### Action item
Your answer should consist of every line from the records that holds the string "makes".

### Records provided
──────────────────────────────

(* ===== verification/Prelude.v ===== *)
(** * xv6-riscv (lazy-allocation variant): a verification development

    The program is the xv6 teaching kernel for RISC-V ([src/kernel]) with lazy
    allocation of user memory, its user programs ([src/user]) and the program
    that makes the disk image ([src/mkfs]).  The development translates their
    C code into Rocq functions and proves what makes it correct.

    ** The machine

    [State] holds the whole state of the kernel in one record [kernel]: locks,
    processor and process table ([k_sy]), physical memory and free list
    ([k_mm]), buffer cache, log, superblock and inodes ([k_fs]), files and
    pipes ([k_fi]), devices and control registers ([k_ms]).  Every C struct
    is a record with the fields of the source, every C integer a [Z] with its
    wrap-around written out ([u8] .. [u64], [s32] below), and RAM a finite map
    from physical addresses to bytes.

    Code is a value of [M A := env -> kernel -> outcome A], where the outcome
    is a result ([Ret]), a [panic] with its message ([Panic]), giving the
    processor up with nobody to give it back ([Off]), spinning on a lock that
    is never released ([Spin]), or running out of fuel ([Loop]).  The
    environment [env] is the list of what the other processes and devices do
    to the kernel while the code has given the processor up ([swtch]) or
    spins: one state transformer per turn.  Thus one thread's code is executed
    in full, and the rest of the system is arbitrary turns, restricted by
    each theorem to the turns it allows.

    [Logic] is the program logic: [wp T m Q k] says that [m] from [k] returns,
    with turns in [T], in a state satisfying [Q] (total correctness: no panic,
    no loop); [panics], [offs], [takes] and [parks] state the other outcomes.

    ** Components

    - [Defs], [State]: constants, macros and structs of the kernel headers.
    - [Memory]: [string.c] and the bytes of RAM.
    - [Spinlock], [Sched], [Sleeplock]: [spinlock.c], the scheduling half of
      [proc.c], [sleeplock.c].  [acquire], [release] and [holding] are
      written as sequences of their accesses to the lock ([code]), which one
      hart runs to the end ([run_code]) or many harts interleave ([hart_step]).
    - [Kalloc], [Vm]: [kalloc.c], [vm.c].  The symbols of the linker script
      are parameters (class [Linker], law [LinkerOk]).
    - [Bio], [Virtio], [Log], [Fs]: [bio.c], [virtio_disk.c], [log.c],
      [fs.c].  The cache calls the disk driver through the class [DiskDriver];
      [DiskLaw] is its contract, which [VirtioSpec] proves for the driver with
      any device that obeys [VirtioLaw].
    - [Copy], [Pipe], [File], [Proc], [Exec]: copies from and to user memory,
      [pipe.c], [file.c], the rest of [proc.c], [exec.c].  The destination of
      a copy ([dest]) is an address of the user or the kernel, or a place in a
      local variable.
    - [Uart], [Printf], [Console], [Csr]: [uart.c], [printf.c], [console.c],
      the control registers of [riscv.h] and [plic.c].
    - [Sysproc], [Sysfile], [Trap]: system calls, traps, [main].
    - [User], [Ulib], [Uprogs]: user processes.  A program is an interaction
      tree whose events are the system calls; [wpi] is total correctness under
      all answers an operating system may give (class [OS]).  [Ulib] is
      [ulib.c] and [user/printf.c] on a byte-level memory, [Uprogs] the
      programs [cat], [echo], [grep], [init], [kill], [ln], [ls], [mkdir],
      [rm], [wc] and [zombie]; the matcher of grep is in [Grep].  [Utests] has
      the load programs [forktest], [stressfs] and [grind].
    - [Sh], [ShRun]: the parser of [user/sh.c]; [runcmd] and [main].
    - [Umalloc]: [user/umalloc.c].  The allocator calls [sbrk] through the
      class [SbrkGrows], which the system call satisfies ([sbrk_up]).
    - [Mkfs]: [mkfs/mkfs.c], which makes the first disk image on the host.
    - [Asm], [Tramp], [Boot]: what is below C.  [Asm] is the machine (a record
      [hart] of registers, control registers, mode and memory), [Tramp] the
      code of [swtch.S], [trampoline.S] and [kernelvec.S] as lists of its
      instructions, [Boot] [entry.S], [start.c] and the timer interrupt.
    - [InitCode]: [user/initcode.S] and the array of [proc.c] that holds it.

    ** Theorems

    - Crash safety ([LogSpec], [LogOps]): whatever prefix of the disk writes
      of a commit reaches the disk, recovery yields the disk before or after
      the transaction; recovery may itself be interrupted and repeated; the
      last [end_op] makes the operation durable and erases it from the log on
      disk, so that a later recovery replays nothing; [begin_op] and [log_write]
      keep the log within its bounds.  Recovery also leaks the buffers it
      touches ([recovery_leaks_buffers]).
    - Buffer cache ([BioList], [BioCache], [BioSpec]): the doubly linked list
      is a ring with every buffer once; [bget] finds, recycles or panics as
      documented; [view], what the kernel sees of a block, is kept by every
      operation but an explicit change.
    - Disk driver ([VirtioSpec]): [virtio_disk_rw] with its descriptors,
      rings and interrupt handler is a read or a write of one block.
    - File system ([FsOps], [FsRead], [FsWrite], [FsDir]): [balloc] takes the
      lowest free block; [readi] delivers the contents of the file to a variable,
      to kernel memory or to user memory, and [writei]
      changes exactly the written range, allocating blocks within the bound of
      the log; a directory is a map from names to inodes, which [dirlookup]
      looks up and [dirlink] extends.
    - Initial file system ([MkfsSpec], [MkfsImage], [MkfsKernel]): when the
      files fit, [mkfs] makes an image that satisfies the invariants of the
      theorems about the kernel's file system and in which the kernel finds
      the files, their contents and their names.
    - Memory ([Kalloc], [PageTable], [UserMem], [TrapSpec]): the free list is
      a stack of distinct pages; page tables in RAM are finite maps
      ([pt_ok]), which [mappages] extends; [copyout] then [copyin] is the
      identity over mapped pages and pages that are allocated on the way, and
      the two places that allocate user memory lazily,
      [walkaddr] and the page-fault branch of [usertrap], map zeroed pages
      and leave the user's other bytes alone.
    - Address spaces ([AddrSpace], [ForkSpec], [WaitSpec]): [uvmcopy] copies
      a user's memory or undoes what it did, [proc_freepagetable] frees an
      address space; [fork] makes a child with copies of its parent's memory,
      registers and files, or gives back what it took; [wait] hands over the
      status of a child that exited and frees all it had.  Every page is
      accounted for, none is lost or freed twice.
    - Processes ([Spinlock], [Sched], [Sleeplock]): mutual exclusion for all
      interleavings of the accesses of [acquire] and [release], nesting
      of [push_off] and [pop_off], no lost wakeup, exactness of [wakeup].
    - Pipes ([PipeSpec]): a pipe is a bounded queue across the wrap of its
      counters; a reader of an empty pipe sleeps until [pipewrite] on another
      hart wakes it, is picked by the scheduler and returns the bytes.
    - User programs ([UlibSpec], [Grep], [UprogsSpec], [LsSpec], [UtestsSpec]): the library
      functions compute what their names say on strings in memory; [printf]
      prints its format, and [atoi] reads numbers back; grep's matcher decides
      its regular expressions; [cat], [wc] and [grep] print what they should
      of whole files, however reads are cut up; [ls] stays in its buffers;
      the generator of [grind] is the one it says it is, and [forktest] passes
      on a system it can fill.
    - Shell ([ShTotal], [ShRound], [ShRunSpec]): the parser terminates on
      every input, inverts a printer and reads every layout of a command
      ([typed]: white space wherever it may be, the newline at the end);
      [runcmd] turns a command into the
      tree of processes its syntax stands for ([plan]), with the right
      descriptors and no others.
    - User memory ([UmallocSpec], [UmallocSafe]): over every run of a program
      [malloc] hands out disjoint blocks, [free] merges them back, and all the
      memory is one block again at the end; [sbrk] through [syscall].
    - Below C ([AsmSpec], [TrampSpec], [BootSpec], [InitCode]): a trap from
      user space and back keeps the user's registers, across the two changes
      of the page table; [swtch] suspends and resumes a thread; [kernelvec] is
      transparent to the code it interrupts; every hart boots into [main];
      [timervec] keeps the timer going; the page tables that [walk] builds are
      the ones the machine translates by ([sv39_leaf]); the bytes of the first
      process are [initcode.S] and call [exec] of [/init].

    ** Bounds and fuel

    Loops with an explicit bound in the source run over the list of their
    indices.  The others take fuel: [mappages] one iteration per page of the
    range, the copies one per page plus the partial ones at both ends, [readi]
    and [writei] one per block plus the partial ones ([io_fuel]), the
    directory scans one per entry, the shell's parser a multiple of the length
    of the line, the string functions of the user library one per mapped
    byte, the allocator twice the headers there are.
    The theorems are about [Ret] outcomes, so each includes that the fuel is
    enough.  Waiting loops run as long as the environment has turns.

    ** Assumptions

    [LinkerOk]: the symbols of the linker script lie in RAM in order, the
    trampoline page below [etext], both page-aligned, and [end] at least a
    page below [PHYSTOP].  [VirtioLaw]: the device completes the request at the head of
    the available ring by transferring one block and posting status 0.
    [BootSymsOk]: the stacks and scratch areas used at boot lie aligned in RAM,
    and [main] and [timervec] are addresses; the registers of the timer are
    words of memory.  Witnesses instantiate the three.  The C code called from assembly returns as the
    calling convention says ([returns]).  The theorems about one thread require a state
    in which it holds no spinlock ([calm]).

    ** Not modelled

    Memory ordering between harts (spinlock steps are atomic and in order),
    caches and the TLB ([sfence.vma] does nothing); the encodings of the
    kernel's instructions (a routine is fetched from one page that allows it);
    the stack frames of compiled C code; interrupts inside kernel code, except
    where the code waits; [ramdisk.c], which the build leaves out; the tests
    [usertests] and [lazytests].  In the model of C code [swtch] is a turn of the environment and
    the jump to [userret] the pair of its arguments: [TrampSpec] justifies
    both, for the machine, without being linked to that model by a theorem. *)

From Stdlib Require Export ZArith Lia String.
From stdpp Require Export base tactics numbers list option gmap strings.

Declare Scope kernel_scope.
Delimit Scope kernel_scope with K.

──────────────────────────────

### Answer area
    that makes the disk image ([src/mkfs]).  The development translates their
    C code into Rocq functions and proves what makes it correct.
    - [Mkfs]: [mkfs/mkfs.c], which makes the first disk image on the host.
      last [end_op] makes the operation durable and erases it from the log on
      files fit, [mkfs] makes an image that satisfies the invariants of the
      address space; [fork] makes a child with copies of its parent's memory,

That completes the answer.